*TASK*:
Extract from the listing each line in which the word "prog" appears.

*** INPUT FOR THIS TASK Section Begins ***

(* ===== verification/DuplexSeq.v ===== *)
(** * Duplexes operated by one caller at a time

    The two directions of a duplex behave as two independent bounded FIFOs,
    although they share one lifecycle byte; closing a channel releases what is
    still queued and ends both directions and the role. *)

From S2P Require Import Prelude Atomic Alloc Schema Header Mem Heap Dir Channel ChannelGeo.
From S2P Require Import Queue QueueInv QueueConc QueueFifo QueueSeq Duplex.

(** ** Parts of a state *)

Section Parts.
Context {V X : Type}.

Lemma queue_of_put d (q : qstate V) dx : queue_of d (put_queue d q dx) = q.
Proof. unfold queue_of, put_queue, half_at. destruct (d =? 0), q; done. Qed.

Lemma run_dir {A} d (p : prog (qstate V) A) (dx : Duplex V) (x : X) :
  run (on_queue d p) (dx, x) = ((run p (queue_of d dx)).1, (put_queue d (run p (queue_of d dx)).2 dx, x)).
Proof.
  unfold on_queue. rewrite run_on_part; [done|..].
  - intros q [dx' x']. apply queue_of_put.
  - intros [[l w [] []] x']. unfold put_queue, queue_of, half_at. cbn. by destruct (d =? 0).
  - intros q q' [dx' x']. cbn. unfold put_queue. by destruct (d =? 0).
Qed.

Lemma run_on_roles {A} (p : prog roles A) (dx : Duplex V) (x : X) :
  run (on_roles p) (dx, x) = ((run p (dx_roles dx)).1, (put_roles (run p (dx_roles dx)).2 dx, x)).
Proof. unfold on_roles. rewrite run_on_part; [done|done|by intros [[] ?]|done]. Qed.
End Parts.

(** ** Abstract duplexes *)

Section Abstract.
Context {V : Type}.

(** What each direction holds, and the lifecycle byte of both. *)
Record aduplex := mkAD { ad_left : list (option V); ad_right : list (option V); ad_life : Z }.

Definition ad_items (d : Z) (a : aduplex) : list (option V) := if d =? 0 then ad_left a else ad_right a.

Definition ad_put (d : Z) (q : aqueue V) (a : aduplex) : aduplex :=
  if d =? 0 then mkAD (items q) (ad_right a) (alife q) else mkAD (ad_left a) (items q) (alife q).

Definition dir_of (d : Z) (a : aduplex) : aqueue V := mkA (ad_items d a) (ad_life a).

(** The duplex holds [a]. *)
Definition drep (cap : nat) (dx : Duplex V) (a : aduplex) : Prop :=
  ∃ hl hr, represents cap (queue_of 0 dx) hl (mkA (ad_left a) (ad_life a)) ∧ represents cap (queue_of 1 dx) hr (mkA (ad_right a) (ad_life a)).

Lemma rep_with_life cap (q : qstate V) h l life life' :
  represents cap q h (mkA l life) → represents cap (mkQ (head q) (tail q) life' (buf q)) h (mkA l life').
Proof. intros []. by split. Qed.

Lemma drep_at cap dx a d : drep cap dx a → ∃ h, represents cap (queue_of d dx) h (dir_of d a).
Proof. intros (hl & hr & Hl & Hr). unfold dir_of, ad_items, queue_of, half_at in *. destruct (d =? 0); eauto. Qed.

Lemma drep_put cap dx a d q h a' : drep cap dx a → represents cap q h a' → drep cap (put_queue d q dx) (ad_put d a' a).
Proof.
  intros (hl & hr & Hl & Hr) Hq. pose proof (rep_life _ _ _ _ Hq) as Hlife. unfold put_queue, ad_put. destruct a' as [l life]. cbn [items alife] in *. destruct (d =? 0).
  - exists h, hr. split; [destruct q; by cbn in *|]. cbn [ad_right ad_life]. rewrite <- Hlife. by apply (rep_with_life cap (queue_of 1 dx) hr _ (ad_life a)).
  - exists hl, h. split; [|destruct q; by cbn in *]. cbn [ad_left ad_life]. rewrite <- Hlife. by apply (rep_with_life cap (queue_of 0 dx) hl _ (ad_life a)).
Qed.
End Abstract.
Arguments aduplex : clear implicits.

(** ** A role of the duplex *)

(** The role has the capacity and the lap of the duplex. *)
Record role_fits (cap : nat) (r : Role) : Prop := {
  rf_cap : (0 < cap)%nat;
  rf_fit : Z.of_nat cap < 2 ^ (usize_bits - 1);
  rf_capacity : r_capacity r = Z.of_nat cap;
  rf_lap : r_one_lap r = lap_for (Z.of_nat cap);
  rf_owner : 0 ≤ r_owner r < PARTICIPANT_CAPACITY;
}.

Lemma endpoint_fits cap r d : role_fits cap r →
  setup_ok (route_send_field d) (route_recv_field d) (λ _, r_owner r) cap ∧
  endpoint_of r d = endpoint (route_send_field d) (route_recv_field d) (λ _, r_owner r) cap 0.
Proof.
  intros [Hc Hf Ecap Elap Ho]. split; [|unfold endpoint_of, endpoint; by rewrite Ecap, Elap].
  split; [done|done|..|done]; unfold route_send_field, route_recv_field; by destruct (d =? 0).
Qed.

Lemma duplex_op {V X} cap r d (op : qop V) dx (x : X) a : role_fits cap r → drep cap dx a →
  let '(res, q) := spec_op (route_send_field d) (route_recv_field d) cap op (dir_of d a) in
  ∃ dx', run (on_queue d (exec_op (endpoint_of r d) op)) (dx, x) = (res, (dx', x)) ∧ drep cap dx' (ad_put d q a) ∧ dx_roles dx' = dx_roles dx.
Proof.
  intros Hr Ha. destruct (endpoint_fits cap r d Hr) as [Hok ->]. destruct (drep_at _ _ _ d Ha) as [h Hq].
  destruct (run_op _ _ _ _ Hok 0 _ h _ op Hq) as (q' & h' & E & Hq'). rewrite run_dir, E. destruct (spec_op _ _ _ _ _) as [res qa]. cbn [fst snd] in *.
  exists (put_queue d q' dx). split; [done|]. split; [by eapply drep_put|]. unfold put_queue. by destruct (d =? 0).
Qed.

(** ** The shared byte *)

Section Frame.
Context {V : Type} (sf rf : Z) (Hsf : 0 ≤ sf) (Hrf : 0 ≤ rf) (other : Z).
Context (Hos : fstate other sf = 0) (Hor : fstate other rf = 0).

(** The abstract queue with the bits of the other direction added. *)
Definition with_other (a : aqueue V) : aqueue V := mkA (items a) (Z.lor (alife a) other).

Lemma fstate_lor l l' f : fstate (Z.lor l l') f = Z.lor (fstate l f) (fstate l' f).
Proof using. unfold fstate. by rewrite Z.shiftr_lor, Z.land_lor_distr_l. Qed.

Lemma fstate_other (a : aqueue V) f : fstate other f = 0 → fstate (alife (with_other a)) f = fstate (alife a) f.
Proof using. intros Hf. cbn [alife with_other]. by rewrite fstate_lor, Hf, Z.lor_0_r. Qed.

Lemma or_other l bits : Z.lor (Z.lor l other) bits = Z.lor (Z.lor l bits) other.
Proof using. by rewrite <- !Z.lor_assoc, (Z.lor_comm other). Qed.

Lemma afinish_other f (a : aqueue V) : fstate other f = 0 → afinish f (with_other a) = ((afinish f a).1, with_other (afinish f a).2).
Proof using. intros Hf. unfold afinish. rewrite fstate_other by done. destruct (_ =? 1); [|done]. unfold with_other. cbn. by rewrite or_other. Qed.

Lemma aterminal_other (a : aqueue V) : aterminal sf rf (with_other a) = ((aterminal sf rf a).1, with_other (aterminal sf rf a).2).
Proof using Hos Hor.
  unfold aterminal. rewrite afinish_other by done. destruct (afinish rf a) as [r a1]. cbn [fst snd]. destruct (r =? 3); [done|].
  rewrite afinish_other by done. destruct (afinish sf a1) as [s a2]. cbn [fst snd]. by destruct (s =? 3).
Qed.

Lemma areserve_other cap o (a : aqueue V) : areserve sf rf cap o (with_other a) = ((areserve sf rf cap o a).1, with_other (areserve sf rf cap o a).2).
Proof using Hos Hor. unfold areserve. rewrite !fstate_other by done. cbn [items with_other]. destruct (negb _); [done|]; by case_bool_decide. Qed.

(** The bits of the other direction make no difference. *)
Lemma spec_op_other cap op (a : aqueue V) : spec_op sf rf cap op (with_other a) = ((spec_op sf rf cap op a).1, with_other (spec_op sf rf cap op a).2).
Proof using Hos Hor.
  destruct op; cbn [spec_op].
  - rewrite areserve_other. by destruct (areserve _ _ _ _ a).
  - rewrite fstate_other by done. destruct (negb _); [done|]. cbn [items with_other]. destruct (items a) as [|[v|] l]; [|done|done].
    rewrite aterminal_other. by destruct (aterminal _ _ a).
  - rewrite areserve_other. by destruct (areserve _ _ _ _ a).
  - cbn [fst snd]. unfold with_other. cbn [items alife]. by rewrite or_other.
  - cbn [fst snd]. unfold with_other. cbn [items alife]. by rewrite or_other.
  - rewrite aterminal_other. by destruct (aterminal _ _ a).
Qed.

(** An operation leaves a field alone that none of its bits reaches. *)
Lemma spec_op_field cap op (a : aqueue V) f :
  (∀ b, b = 1 ∨ b = 2 → fstate (Z.shiftl b sf) f = 0 ∧ fstate (Z.shiftl b rf) f = 0) →
  fstate (alife (spec_op sf rf cap op a).2) f = fstate (alife a) f.
Proof using.
  intros Hb. assert (Hor' : ∀ l b g, b = 1 ∨ b = 2 → g = sf ∨ g = rf → fstate (Z.lor l (Z.shiftl b g)) f = fstate l f).
  { intros l b g Hb' Hg. rewrite fstate_lor. destruct (Hb b Hb') as [H1 H2]. destruct Hg as [->| ->]; rewrite ?H1, ?H2; apply Z.lor_0_r. }
  assert (Hfin : ∀ g a, g = sf ∨ g = rf → fstate (alife (afinish (V := V) g a).2) f = fstate (alife a) f).
  { intros g a' Hg. unfold afinish. destruct (_ =? 1); [|done]. cbn. by apply Hor'; [right|]. }
  assert (Hter : ∀ a, fstate (alife (aterminal (V := V) sf rf a).2) f = fstate (alife a) f).
  { intros a'. unfold aterminal. pose proof (Hfin rf a' ltac:(by right)) as H1. destruct (afinish rf a') as [r a1]. destruct (r =? 3); [done|].
    pose proof (Hfin sf a1 ltac:(by left)) as H2. destruct (afinish sf a1) as [s a2]. destruct (s =? 3); cbn in *; congruence. }
  assert (Hres : ∀ o a, fstate (alife (areserve (V := V) sf rf cap o a).2) f = fstate (alife a) f) by (intros o a'; unfold areserve; destruct (negb _); [done|]; by case_bool_decide).
  destruct op; cbn [spec_op].
  - pose proof (Hres (Some v) a) as E. by destruct (areserve _ _ _ _ a).
  - destruct (negb _); [done|]. destruct (items a) as [|[v|] l]; [|done|done]. pose proof (Hter a) as E. by destruct (aterminal _ _ a).
  - pose proof (Hres None a) as E. by destruct (areserve _ _ _ _ a).
  - by apply Hor'; [left|left].
  - by apply Hor'; [left|right].
  - pose proof (Hter a) as E. by destruct (aterminal _ _ a).
Qed.
End Frame.

(** ** Refinement *)

Section Refine.
Context {V X : Type} (cap : nat).

(** An operation of a role in a direction. *)
Record dop := mkDop { dop_role : Role; dop_dir : Z; dop_op : qop V }.

Fixpoint dexec_ops (ops : list dop) : prog (Duplex V * X) (list (qres V)) :=
  match ops with
  | [] => Ret []
  | o :: ops =>
    do r <- on_queue (dop_dir o) (exec_op (endpoint_of (dop_role o) (dop_dir o)) (dop_op o));
    do rs <- dexec_ops ops; Ret (r :: rs)
  end.

(** Two queues that know nothing of each other. *)
Fixpoint dspec_ops (ops : list dop) (left right : aqueue V) : list (qres V) * (aqueue V * aqueue V) :=
  match ops with
  | [] => ([], (left, right))
  | o :: ops =>
    let d := dop_dir o in
    let '(r, q) := spec_op (route_send_field d) (route_recv_field d) cap (dop_op o) (if d =? 0 then left else right) in
    let '(rs, a) := dspec_ops ops (if d =? 0 then q else left) (if d =? 0 then right else q) in
    (r :: rs, a)
  end.

Definition dop_ok (o : dop) : Prop := role_fits cap (dop_role o) ∧ (dop_dir o = 0 ∨ dop_dir o = 1).

(** The duplex holds two queues, each with its own bits of the byte. *)
Record holds_two (dx : Duplex V) (left right : aqueue V) : Prop := {
  ht_rep : drep cap dx (mkAD (items left) (items right) (Z.lor (alife left) (alife right)));
  ht_left : fstate (alife left) 4 = 0 ∧ fstate (alife left) 2 = 0;
  ht_right : fstate (alife right) 0 = 0 ∧ fstate (alife right) 6 = 0;
}.

(** The fields of the two directions are apart. *)
Lemma fields_apart b f g : b = 1 ∨ b = 2 → (f = 0 ∨ f = 6) ∧ (g = 4 ∨ g = 2) ∨ (f = 4 ∨ f = 2) ∧ (g = 0 ∨ g = 6) → fstate (Z.shiftl b f) g = 0.
Proof using. by intros [->| ->] [[[->| ->] [->| ->]]|[[->| ->] [->| ->]]]. Qed.

Lemma duplex_step o dx (x : X) left right : dop_ok o → holds_two dx left right →
  let d := dop_dir o in
  let '(r, q) := spec_op (route_send_field d) (route_recv_field d) cap (dop_op o) (if d =? 0 then left else right) in
  ∃ dx', run (on_queue d (exec_op (endpoint_of (dop_role o) d) (dop_op o))) (dx, x) = (r, (dx', x)) ∧
    holds_two dx' (if d =? 0 then q else left) (if d =? 0 then right else q) ∧ dx_roles dx' = dx_roles dx.
Proof using.
  intros [Hr Hd] [Hrep [Hl4 Hl2] [Hr0 Hr6]] d. pose proof (duplex_op cap (dop_role o) d (dop_op o) dx x _ Hr Hrep) as Hop. unfold d in *. destruct Hd as [E|E]; rewrite E in *.
  - change (dir_of 0 _) with (with_other (alife right) left) in Hop. cbn [route_send_field route_recv_field Z.eqb] in *.
    rewrite spec_op_other in Hop by done. pose proof (λ f H, spec_op_field 0 6 cap (dop_op o) left f H) as Hf.
    destruct (spec_op 0 6 cap (dop_op o) left) as [res q]. cbn [fst snd] in *. destruct Hop as (dx' & Erun & Hrep' & Ero). exists dx'. split_and!; [done| |done].
    split; [exact Hrep'| |done]. split; rewrite Hf by (intros b Hb; split; apply fields_apart; auto); done.
  - replace (dir_of 1 _) with (with_other (alife left) right) in Hop by (unfold with_other, dir_of; cbn; by rewrite Z.lor_comm).
    cbn [route_send_field route_recv_field Z.eqb] in *. rewrite spec_op_other in Hop by done. pose proof (λ f H, spec_op_field 4 2 cap (dop_op o) right f H) as Hf.
    destruct (spec_op 4 2 cap (dop_op o) right) as [res q]. cbn [fst snd] in *. destruct Hop as (dx' & Erun & Hrep' & Ero). exists dx'. split_and!; [done| |done].
    split; [unfold ad_put in Hrep'; cbn in Hrep'; by rewrite Z.lor_comm in Hrep'|done|]. split; rewrite Hf by (intros b Hb; split; apply fields_apart; auto); done.
Qed.

Lemma blank_two : (0 < cap)%nat → Z.of_nat cap < 2 ^ (usize_bits - 1) → holds_two (Duplex_blank (Z.of_nat cap)) (mkA [] 0) (mkA [] 0).
Proof using.
  intros Hc Hf. split; [|done|done]. assert (Hok : setup_ok 0 6 (λ _, 0) cap) by (by split).
  exists 0%nat, 0%nat. split; apply (rep_new _ _ _ _ Hok).
Qed.
Lemma run_duplex_ops (ops : list dop) (x : X) : Forall dop_ok ops → ∀ dx l r, holds_two dx l r →
  ∃ dx', run (dexec_ops ops) (dx, x) = ((dspec_ops ops l r).1, (dx', x)) ∧ dx_roles dx' = dx_roles dx ∧ holds_two dx' (dspec_ops ops l r).2.1 (dspec_ops ops l r).2.2.
Proof using.
  intros Hops. induction ops as [|o ops IH]; intros dx l r Hh; cbn [dexec_ops dspec_ops]; [by exists dx|].
  apply Forall_cons in Hops as [Ho Hops]. pose proof (duplex_step o dx x l r Ho Hh) as Hs. cbv zeta in Hs.
  destruct (spec_op _ _ _ _ _) as [res q]. destruct Hs as (dx1 & E1 & H1 & R1). rewrite run_bind, E1.
  destruct (IH Hops dx1 _ _ H1) as (dx2 & E2 & R2 & H2). rewrite run_bind, E2. destruct (dspec_ops _ _ _) as [rs [a0 a1]]. cbn in *.
  exists dx2. split_and!; [done|congruence|done].
Qed.
End Refine.
Arguments dop : clear implicits.

(** C10: run by one caller at a time, the two directions of a fresh channel answer
    every sequence of operations, by whichever role, as two bounded FIFOs that
    know nothing of each other: sharing the lifecycle byte and the roles makes no
    difference. *)
Theorem duplex_refines_two_fifos {V X} cap (ops : list (dop V)) (x : X) :
  (0 < cap)%nat → Z.of_nat cap < 2 ^ (usize_bits - 1) → Forall (dop_ok cap) ops →
  ∃ dx, run (dexec_ops ops) (Duplex_blank (Z.of_nat cap), x) = ((dspec_ops cap ops (mkA [] 0) (mkA [] 0)).1, (dx, x)) ∧
    dx_roles dx = [0; 0] ∧
    let '(l, r) := (dspec_ops cap ops (mkA [] 0) (mkA [] 0)).2 in drep cap dx (mkAD (items l) (items r) (Z.lor (alife l) (alife r))).
Proof.
  intros Hc Hf Hops.
  destruct (run_duplex_ops cap ops x Hops _ _ _ (blank_two cap Hc Hf)) as (dx & E & R & Hh). exists dx. split_and!; [done|done|]. destruct (dspec_ops _ _ _ _) as [rs [a0 a1]]. apply Hh.
Qed.

(** The two roles of a channel of three slots a direction. *)
Definition demo_role (i : Z) : Role := mkRole (mkChannelId (mkId (mkRegionId 1 2) 0 0 1) 3) 3 4 i 1 (7 + i).

Lemma demo_role_fits i : 0 ≤ i < 2 → role_fits 3 (demo_role i).
Proof. intros Hi. split; [lia|done|done|done|cbn; unfold PARTICIPANT_CAPACITY, usize_bits; lia]. Qed.

Lemma duplex_refines_two_fifos_witness :
  let ops := [mkDop (demo_role 0) 0 (OSend 5); mkDop (demo_role 1) 1 (OSend 6); mkDop (demo_role 1) 0 ORecv; mkDop (demo_role 1) 1 OCloseSend;
              mkDop (demo_role 0) 0 (OSend 8); mkDop (demo_role 0) 1 ORecv; mkDop (demo_role 0) 1 ORecv] in
  (dspec_ops 3 ops (mkA [] 0) (mkA [] 0)).1 = [RSend (Ok tt); RSend (Ok tt); RRecv (Ok 5); RUnit; RSend (Ok tt); RRecv (Ok 6); RRecv (Err RecvDisconnected)] ∧
  ∃ dx, run (dexec_ops ops) (Duplex_blank 3, tt) = ((dspec_ops 3 ops (mkA [] 0) (mkA [] 0)).1, (dx, tt)).
Proof.
  intros ops. split; [reflexivity|]. destruct (duplex_refines_two_fifos 3 ops tt) as (dx & E & _).
  - lia.
  - reflexivity.
  - repeat first [apply Forall_nil_2|apply Forall_cons; split]; (split; [apply demo_role_fits; lia|cbn; lia]).
  - exists dx. exact E.
Defined.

*** INPUT FOR THIS TASK Section Ends ***

*REPLY TO THE TASK*:
Lemma run_dir {A} d (p : prog (qstate V) A) (dx : Duplex V) (x : X) :
Lemma run_on_roles {A} (p : prog roles A) (dx : Duplex V) (x : X) :
Fixpoint dexec_ops (ops : list dop) : prog (Duplex V * X) (list (qres V)) :=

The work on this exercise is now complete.